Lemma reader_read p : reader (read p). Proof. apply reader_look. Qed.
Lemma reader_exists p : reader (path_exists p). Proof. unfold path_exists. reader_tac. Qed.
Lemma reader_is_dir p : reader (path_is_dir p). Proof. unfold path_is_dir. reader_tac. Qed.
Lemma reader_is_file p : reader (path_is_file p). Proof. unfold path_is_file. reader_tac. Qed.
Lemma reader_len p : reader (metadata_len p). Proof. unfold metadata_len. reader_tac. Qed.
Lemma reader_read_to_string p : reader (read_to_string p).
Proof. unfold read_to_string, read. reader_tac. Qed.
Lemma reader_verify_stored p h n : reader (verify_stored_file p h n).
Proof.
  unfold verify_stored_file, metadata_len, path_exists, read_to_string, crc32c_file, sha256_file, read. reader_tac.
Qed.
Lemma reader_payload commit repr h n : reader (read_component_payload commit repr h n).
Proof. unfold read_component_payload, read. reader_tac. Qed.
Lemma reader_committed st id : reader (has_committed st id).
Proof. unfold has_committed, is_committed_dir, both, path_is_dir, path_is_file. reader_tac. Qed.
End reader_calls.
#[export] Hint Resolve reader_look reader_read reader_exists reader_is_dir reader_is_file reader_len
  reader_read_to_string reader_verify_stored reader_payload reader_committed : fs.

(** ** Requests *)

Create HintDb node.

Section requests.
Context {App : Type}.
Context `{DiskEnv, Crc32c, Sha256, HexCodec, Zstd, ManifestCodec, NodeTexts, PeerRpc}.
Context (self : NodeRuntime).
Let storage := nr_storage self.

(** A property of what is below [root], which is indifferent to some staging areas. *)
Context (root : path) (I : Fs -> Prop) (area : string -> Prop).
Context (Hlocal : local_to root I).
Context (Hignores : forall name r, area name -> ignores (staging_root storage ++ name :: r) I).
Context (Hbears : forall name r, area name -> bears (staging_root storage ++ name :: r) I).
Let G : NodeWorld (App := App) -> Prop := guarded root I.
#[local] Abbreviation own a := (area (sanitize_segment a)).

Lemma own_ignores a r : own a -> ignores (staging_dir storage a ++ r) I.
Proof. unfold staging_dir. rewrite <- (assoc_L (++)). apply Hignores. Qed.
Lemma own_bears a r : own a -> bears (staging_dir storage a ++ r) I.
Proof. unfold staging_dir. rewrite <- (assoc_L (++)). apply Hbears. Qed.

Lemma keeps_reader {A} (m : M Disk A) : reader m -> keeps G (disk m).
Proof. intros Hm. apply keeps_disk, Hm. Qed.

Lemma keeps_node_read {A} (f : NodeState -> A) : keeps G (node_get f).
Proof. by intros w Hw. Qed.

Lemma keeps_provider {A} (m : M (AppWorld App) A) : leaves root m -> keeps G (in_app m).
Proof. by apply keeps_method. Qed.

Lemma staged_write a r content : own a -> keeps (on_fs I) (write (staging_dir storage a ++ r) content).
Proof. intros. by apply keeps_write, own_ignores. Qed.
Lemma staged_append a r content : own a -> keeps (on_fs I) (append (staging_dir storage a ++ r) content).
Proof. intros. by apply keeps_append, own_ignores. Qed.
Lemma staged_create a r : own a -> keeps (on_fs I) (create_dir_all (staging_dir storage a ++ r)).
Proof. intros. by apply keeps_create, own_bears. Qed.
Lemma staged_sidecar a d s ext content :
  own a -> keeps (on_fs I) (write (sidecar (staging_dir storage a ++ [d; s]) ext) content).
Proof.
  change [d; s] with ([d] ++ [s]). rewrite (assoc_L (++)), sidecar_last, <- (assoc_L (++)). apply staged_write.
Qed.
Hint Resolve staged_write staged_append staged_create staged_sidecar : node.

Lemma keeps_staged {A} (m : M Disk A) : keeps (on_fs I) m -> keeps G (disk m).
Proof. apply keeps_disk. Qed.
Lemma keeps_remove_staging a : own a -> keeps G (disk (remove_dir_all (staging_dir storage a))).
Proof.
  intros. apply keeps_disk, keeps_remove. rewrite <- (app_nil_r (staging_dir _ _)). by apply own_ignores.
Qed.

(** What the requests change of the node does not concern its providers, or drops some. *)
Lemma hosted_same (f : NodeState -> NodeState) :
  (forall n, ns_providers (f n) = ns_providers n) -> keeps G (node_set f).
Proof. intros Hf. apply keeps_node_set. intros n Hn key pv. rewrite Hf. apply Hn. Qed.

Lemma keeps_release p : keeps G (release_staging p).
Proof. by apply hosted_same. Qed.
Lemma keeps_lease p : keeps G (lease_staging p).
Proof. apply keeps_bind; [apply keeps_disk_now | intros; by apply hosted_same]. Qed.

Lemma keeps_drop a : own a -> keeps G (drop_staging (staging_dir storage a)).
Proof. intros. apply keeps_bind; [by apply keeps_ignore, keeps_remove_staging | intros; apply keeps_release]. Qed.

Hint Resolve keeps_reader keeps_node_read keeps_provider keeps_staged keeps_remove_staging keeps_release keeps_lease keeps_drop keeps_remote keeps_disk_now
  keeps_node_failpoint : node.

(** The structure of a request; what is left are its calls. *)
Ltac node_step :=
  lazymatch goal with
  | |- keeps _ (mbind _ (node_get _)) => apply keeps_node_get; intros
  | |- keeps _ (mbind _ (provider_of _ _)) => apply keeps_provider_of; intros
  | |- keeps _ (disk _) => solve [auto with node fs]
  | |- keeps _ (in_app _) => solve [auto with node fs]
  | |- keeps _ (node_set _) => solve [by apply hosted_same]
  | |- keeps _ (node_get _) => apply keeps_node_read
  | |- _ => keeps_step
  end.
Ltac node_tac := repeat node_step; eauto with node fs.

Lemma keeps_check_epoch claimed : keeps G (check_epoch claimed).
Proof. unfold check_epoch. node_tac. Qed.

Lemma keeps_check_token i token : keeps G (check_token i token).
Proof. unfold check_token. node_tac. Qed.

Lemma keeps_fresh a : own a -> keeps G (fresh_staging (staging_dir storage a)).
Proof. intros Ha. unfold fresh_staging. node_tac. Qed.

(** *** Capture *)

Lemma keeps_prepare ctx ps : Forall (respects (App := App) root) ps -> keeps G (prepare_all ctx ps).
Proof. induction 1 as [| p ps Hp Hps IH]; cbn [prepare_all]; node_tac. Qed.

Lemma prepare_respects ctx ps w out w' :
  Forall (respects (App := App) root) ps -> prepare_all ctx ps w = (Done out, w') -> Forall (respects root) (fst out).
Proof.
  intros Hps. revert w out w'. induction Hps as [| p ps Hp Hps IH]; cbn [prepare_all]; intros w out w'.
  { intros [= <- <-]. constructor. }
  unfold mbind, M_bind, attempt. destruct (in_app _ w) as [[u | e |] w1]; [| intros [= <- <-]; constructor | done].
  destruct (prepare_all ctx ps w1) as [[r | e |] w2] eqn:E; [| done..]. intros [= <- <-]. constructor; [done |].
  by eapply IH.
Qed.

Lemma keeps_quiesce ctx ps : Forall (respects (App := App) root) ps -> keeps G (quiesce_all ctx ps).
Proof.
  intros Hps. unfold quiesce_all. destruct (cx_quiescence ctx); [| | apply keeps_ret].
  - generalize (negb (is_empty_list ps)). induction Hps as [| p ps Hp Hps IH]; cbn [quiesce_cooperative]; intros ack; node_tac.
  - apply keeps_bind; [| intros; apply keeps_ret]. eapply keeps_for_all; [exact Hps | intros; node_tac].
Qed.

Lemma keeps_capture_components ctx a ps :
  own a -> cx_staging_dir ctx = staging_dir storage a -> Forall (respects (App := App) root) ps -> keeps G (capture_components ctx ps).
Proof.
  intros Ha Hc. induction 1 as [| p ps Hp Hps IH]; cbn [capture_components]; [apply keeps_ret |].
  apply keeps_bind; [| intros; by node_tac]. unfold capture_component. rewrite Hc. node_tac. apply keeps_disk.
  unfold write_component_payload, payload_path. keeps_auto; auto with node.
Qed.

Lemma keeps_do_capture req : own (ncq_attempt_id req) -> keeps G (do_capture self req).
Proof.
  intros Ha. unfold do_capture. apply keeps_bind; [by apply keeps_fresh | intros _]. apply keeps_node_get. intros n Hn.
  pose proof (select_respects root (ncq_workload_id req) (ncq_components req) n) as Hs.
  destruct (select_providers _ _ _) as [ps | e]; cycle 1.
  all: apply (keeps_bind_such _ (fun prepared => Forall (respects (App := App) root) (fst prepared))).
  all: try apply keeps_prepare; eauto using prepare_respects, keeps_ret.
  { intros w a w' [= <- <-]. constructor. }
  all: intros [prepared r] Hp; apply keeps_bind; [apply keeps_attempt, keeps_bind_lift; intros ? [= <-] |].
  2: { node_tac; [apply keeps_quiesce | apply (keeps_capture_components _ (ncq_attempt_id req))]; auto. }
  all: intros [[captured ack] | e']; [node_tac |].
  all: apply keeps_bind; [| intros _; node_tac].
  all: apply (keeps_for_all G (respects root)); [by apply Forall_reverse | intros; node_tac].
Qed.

...

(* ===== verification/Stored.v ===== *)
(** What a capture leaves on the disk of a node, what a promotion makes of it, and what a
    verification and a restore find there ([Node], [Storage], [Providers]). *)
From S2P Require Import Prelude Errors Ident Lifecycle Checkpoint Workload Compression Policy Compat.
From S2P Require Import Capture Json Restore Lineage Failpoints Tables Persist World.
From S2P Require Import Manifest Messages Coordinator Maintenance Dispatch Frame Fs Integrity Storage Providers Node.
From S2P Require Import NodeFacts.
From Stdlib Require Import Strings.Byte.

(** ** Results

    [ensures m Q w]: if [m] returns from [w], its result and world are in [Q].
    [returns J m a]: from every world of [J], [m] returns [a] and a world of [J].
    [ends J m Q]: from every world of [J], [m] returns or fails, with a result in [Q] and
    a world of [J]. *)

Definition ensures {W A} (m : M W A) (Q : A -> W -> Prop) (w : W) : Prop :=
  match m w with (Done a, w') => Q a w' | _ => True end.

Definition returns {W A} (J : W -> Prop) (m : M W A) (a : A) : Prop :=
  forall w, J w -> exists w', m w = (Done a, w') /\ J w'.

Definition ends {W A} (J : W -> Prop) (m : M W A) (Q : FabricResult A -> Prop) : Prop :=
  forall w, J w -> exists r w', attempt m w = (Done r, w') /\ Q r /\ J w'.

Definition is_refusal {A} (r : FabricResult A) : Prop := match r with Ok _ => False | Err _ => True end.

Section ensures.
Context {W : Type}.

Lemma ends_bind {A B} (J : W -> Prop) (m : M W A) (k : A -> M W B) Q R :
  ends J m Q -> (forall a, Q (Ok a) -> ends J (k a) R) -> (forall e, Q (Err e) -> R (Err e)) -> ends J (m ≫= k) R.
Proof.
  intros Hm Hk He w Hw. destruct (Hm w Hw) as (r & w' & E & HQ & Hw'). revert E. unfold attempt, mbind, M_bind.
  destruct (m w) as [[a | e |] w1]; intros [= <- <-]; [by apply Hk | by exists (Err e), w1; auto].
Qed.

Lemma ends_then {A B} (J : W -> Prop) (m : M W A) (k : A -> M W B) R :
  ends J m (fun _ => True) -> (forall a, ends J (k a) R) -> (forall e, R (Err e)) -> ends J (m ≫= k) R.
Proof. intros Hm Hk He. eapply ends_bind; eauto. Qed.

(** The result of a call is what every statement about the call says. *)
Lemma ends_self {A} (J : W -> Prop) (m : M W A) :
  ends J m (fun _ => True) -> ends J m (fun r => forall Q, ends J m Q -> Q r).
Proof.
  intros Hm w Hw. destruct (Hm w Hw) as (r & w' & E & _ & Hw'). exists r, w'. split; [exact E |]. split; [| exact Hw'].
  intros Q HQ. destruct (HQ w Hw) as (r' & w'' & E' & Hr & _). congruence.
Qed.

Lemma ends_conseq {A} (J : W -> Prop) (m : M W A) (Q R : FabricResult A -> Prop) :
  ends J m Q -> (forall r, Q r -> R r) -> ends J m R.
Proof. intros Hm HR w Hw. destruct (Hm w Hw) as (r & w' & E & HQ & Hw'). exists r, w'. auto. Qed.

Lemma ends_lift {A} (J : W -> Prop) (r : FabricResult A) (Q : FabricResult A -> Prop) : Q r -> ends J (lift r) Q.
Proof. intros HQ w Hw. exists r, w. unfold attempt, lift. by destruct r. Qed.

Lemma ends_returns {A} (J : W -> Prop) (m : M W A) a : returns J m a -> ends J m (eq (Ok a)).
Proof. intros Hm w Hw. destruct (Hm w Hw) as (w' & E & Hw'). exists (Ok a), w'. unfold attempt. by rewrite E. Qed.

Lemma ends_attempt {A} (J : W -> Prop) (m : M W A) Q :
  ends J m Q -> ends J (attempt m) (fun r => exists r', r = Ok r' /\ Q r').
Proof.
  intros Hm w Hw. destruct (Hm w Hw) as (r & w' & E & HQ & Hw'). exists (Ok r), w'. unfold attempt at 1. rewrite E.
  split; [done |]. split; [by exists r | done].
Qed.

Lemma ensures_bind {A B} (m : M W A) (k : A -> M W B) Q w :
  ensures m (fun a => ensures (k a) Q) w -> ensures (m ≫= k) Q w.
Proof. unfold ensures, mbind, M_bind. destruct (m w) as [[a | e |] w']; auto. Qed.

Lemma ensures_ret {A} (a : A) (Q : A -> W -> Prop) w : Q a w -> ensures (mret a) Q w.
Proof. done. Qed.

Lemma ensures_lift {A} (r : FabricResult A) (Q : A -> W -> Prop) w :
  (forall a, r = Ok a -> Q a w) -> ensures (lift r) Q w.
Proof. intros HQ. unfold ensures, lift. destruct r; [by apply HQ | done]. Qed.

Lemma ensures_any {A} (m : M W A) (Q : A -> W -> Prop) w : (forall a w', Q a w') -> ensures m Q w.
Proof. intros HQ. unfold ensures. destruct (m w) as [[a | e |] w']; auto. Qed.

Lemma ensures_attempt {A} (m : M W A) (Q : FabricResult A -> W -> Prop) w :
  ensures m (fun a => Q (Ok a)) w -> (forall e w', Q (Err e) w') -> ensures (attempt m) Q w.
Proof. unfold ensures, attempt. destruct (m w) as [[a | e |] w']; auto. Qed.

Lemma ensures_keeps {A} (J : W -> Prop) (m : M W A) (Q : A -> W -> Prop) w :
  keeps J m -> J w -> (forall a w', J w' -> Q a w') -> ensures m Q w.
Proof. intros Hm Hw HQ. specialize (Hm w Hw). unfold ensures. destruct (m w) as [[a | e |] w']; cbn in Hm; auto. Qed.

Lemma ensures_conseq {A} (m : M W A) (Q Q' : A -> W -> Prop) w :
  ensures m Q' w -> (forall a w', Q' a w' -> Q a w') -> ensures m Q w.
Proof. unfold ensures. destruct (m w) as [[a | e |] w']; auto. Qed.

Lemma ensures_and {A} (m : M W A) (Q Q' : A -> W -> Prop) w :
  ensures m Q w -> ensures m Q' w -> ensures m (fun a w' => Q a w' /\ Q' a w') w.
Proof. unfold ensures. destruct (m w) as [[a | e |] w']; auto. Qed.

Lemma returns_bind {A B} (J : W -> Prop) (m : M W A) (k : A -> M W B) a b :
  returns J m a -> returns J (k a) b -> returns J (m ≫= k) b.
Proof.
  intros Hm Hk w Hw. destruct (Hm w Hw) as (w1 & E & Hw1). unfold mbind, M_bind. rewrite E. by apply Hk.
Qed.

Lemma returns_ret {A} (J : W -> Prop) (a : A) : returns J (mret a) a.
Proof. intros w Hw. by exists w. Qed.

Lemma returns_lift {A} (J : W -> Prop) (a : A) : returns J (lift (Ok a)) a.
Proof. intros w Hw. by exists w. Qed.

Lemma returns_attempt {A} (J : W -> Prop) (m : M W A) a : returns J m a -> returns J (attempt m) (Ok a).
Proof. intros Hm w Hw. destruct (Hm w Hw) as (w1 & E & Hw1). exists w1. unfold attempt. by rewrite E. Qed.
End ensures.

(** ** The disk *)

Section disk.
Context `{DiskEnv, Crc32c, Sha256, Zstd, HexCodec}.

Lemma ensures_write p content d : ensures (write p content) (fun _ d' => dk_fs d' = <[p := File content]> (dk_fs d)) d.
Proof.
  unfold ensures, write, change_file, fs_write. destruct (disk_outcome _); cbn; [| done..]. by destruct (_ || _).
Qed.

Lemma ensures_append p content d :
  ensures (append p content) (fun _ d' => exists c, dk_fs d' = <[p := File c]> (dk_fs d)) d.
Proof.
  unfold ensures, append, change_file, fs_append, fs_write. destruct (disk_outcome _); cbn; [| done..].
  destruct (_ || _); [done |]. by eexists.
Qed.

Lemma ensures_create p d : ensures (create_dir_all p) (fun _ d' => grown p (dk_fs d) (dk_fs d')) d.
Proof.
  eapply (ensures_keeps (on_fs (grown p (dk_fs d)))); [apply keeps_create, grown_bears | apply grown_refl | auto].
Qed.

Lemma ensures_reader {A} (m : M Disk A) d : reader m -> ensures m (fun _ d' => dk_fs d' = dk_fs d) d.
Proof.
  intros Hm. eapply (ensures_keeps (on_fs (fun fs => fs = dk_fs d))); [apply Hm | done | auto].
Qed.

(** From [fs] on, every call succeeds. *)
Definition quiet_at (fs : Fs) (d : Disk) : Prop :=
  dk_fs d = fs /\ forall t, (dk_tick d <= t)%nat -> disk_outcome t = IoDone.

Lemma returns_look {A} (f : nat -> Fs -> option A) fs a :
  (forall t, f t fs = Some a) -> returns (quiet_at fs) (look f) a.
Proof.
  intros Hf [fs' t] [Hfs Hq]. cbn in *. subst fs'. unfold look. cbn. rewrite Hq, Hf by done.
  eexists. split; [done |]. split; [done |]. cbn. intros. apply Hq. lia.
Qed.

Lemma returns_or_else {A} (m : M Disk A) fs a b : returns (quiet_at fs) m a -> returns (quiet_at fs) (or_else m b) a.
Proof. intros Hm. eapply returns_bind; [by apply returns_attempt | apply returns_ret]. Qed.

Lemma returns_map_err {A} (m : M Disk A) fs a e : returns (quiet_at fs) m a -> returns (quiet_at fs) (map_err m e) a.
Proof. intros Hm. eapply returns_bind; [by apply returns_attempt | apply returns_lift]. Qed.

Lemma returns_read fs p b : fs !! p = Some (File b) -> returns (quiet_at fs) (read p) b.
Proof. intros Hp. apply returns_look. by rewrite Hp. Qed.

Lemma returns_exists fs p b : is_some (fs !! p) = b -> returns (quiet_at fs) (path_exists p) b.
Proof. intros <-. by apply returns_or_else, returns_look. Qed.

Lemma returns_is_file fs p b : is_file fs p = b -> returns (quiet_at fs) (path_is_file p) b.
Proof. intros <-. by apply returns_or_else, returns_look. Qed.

[Exercise] Please go through the data and copy each line containing the word "prepared".

[Exercise solution]
  all: apply (keeps_bind_such _ (fun prepared => Forall (respects (App := App) root) (fst prepared))).
  all: intros [prepared r] Hp; apply keeps_bind; [apply keeps_attempt, keeps_bind_lift; intros ? [= <-] |].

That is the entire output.